WHAT TO PRODUCE: Search the material for the string "contained" and copy each line where it occurs.

RECORDS SHOWN:
---
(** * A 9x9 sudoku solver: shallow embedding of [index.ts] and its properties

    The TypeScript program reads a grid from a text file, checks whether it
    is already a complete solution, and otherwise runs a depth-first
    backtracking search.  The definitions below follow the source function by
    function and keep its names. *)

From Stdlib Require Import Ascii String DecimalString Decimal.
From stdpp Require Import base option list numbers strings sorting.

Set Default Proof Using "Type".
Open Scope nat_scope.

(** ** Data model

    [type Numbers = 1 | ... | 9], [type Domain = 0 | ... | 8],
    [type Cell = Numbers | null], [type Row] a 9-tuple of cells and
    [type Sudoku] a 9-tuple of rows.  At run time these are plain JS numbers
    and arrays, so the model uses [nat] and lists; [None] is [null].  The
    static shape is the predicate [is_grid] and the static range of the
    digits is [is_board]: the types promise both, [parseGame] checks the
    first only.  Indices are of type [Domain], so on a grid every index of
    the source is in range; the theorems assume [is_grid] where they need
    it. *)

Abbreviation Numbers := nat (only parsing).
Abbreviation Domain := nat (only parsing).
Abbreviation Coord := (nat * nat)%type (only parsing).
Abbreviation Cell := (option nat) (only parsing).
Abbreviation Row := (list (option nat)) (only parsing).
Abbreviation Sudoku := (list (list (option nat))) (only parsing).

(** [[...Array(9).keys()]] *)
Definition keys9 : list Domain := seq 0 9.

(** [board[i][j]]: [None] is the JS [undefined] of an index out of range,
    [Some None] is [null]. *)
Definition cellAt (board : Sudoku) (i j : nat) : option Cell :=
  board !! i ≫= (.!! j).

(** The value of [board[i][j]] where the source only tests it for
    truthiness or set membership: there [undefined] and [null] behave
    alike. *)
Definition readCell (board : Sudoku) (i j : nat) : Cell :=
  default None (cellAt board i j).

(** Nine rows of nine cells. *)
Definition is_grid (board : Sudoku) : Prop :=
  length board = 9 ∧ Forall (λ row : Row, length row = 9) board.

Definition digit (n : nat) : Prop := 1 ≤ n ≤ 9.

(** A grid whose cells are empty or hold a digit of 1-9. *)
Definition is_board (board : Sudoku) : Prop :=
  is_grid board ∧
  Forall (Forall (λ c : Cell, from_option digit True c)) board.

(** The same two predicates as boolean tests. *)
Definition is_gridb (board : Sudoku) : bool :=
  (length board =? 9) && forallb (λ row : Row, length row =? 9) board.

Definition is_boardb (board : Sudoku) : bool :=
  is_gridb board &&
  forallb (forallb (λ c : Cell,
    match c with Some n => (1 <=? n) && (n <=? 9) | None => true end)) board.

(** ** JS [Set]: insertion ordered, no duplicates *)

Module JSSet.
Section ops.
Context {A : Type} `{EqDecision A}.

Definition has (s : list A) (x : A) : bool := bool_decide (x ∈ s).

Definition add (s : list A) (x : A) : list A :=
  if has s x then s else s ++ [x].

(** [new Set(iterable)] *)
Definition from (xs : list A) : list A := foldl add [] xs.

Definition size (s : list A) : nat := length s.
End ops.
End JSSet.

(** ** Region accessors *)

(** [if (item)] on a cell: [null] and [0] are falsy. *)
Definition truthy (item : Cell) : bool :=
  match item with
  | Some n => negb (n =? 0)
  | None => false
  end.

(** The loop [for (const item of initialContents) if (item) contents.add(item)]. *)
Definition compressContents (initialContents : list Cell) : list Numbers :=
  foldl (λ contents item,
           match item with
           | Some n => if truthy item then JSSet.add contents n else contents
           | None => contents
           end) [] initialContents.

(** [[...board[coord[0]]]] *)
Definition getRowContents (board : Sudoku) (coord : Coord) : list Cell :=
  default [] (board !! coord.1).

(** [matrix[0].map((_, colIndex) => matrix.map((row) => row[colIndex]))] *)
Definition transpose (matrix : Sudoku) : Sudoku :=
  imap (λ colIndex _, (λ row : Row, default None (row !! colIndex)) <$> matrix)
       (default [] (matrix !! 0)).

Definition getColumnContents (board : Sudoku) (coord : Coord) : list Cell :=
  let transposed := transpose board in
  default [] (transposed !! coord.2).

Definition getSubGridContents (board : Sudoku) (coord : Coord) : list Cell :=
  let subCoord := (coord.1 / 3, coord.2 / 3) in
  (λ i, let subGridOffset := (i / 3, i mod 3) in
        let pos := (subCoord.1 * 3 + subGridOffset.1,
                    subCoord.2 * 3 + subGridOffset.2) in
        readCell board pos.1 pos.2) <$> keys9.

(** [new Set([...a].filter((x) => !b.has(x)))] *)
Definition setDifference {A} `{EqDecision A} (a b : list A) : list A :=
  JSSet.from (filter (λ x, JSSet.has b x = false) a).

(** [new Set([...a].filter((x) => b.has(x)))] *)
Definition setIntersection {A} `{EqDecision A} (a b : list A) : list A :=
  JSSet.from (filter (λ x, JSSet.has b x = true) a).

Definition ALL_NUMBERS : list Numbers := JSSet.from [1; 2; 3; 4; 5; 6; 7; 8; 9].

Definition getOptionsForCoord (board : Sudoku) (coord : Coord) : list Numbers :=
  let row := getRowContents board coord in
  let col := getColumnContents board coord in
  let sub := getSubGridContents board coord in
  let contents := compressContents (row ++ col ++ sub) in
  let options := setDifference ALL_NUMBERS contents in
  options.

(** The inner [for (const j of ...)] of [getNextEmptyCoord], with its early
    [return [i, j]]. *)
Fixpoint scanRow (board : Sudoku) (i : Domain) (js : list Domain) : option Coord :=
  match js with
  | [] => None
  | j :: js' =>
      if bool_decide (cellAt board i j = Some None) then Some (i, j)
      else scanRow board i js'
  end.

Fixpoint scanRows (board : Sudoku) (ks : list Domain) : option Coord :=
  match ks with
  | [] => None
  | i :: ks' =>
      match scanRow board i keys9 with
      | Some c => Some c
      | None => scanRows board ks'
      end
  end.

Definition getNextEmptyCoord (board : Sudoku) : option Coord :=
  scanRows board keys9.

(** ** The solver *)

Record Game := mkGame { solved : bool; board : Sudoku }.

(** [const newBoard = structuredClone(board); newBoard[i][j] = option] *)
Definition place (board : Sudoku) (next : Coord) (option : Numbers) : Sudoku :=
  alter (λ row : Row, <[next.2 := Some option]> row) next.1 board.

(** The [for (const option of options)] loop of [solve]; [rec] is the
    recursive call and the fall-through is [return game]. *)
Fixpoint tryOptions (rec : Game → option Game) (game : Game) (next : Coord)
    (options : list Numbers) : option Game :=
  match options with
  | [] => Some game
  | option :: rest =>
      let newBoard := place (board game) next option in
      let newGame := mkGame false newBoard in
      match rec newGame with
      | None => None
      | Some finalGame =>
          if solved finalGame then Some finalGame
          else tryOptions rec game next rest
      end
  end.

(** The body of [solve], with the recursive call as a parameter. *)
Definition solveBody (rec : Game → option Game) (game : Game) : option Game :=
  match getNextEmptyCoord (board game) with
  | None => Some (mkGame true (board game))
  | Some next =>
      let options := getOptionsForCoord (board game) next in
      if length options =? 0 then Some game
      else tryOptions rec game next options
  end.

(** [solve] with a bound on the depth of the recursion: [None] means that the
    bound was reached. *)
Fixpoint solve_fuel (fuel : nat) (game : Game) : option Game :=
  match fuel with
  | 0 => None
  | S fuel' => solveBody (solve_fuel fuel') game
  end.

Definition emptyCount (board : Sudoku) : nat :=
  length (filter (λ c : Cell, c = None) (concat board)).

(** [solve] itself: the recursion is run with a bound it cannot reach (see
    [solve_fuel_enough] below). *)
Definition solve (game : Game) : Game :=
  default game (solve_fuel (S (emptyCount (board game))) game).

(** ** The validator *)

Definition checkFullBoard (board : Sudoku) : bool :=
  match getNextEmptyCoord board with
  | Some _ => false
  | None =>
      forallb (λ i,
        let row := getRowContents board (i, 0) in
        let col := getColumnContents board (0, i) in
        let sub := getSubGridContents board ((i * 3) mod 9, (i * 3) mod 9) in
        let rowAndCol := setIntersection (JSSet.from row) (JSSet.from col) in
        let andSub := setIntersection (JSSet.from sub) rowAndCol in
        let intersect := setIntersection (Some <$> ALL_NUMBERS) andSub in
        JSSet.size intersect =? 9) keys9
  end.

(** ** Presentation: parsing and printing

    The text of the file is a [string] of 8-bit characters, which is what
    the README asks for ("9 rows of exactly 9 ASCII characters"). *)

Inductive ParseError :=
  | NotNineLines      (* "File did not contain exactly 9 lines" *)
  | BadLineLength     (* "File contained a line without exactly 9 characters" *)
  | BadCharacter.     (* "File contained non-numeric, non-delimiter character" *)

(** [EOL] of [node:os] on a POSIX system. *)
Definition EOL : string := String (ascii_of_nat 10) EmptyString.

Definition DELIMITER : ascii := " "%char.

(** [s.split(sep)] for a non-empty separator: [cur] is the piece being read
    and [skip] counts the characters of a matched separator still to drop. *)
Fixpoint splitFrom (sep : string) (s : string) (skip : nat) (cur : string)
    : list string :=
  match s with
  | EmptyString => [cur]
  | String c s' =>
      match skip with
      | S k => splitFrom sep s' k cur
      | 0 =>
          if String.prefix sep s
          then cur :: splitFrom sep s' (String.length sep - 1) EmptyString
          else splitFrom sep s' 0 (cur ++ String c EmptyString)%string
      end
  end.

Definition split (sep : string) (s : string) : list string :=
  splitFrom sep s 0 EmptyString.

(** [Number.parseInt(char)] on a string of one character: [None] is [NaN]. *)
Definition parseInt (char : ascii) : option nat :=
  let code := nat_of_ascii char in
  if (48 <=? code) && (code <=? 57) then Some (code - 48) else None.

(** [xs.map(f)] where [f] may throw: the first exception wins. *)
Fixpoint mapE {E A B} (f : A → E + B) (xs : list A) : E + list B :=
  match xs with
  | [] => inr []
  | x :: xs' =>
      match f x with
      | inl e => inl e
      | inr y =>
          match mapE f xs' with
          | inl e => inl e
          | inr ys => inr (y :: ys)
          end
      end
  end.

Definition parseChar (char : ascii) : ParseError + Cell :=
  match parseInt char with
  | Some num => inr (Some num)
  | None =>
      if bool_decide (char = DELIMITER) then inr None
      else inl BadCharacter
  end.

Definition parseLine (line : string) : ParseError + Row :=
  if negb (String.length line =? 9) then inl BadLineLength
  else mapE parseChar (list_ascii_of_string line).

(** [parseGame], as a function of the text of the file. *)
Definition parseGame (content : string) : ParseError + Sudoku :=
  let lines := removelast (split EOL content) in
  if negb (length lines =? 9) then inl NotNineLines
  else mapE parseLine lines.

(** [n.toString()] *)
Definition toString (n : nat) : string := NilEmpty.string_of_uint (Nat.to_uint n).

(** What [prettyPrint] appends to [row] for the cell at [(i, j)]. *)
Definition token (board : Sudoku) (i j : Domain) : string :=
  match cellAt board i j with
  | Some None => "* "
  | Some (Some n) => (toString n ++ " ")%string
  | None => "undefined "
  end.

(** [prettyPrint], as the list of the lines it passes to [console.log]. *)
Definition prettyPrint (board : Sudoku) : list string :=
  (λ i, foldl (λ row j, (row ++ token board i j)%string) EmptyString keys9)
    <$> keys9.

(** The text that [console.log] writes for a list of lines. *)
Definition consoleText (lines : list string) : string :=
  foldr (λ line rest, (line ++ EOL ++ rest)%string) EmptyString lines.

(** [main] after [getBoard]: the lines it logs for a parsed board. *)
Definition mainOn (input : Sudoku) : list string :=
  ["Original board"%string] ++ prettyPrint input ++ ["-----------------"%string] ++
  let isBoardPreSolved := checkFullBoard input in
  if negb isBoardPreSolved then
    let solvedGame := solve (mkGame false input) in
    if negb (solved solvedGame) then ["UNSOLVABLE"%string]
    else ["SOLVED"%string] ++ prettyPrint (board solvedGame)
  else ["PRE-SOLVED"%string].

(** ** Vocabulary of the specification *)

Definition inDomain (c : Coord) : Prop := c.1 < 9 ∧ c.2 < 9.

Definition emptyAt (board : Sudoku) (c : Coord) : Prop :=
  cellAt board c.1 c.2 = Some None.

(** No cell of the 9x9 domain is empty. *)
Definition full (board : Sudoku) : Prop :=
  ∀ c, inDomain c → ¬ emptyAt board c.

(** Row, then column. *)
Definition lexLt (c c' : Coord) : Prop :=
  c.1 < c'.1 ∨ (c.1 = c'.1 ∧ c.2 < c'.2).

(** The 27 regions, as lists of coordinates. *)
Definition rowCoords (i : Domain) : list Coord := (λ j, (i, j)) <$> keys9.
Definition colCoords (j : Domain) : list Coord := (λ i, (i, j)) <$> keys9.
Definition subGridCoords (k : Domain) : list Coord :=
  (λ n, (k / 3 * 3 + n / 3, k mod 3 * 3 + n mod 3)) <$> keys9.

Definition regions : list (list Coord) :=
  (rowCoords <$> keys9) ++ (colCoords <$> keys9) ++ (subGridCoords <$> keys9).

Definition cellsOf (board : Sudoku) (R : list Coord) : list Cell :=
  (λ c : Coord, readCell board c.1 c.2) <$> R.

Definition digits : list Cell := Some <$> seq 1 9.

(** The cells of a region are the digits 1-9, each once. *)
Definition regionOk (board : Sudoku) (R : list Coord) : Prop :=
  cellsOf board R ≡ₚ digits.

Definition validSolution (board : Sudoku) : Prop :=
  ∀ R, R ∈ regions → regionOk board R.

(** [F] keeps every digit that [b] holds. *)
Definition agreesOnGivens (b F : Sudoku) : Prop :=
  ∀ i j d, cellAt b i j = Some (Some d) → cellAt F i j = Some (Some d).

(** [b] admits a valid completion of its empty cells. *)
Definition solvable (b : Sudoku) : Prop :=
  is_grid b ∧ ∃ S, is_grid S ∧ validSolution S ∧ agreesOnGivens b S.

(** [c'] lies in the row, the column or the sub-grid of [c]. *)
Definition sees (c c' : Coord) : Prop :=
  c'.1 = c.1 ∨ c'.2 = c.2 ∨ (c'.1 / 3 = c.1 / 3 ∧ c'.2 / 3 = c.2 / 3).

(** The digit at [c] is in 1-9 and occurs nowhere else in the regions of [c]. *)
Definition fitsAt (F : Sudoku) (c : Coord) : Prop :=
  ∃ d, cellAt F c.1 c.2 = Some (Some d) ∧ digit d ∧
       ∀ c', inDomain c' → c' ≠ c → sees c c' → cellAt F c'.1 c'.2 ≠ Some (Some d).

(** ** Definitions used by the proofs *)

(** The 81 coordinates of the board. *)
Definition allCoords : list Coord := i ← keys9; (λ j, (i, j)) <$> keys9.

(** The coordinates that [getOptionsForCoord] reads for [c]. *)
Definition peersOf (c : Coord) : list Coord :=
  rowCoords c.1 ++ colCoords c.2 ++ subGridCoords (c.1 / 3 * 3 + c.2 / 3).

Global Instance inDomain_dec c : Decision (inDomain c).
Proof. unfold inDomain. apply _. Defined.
---
WRITTEN RESPONSE:
  | BadLineLength     (* "File contained a line without exactly 9 characters" *)
  | BadCharacter.     (* "File contained non-numeric, non-delimiter character" *)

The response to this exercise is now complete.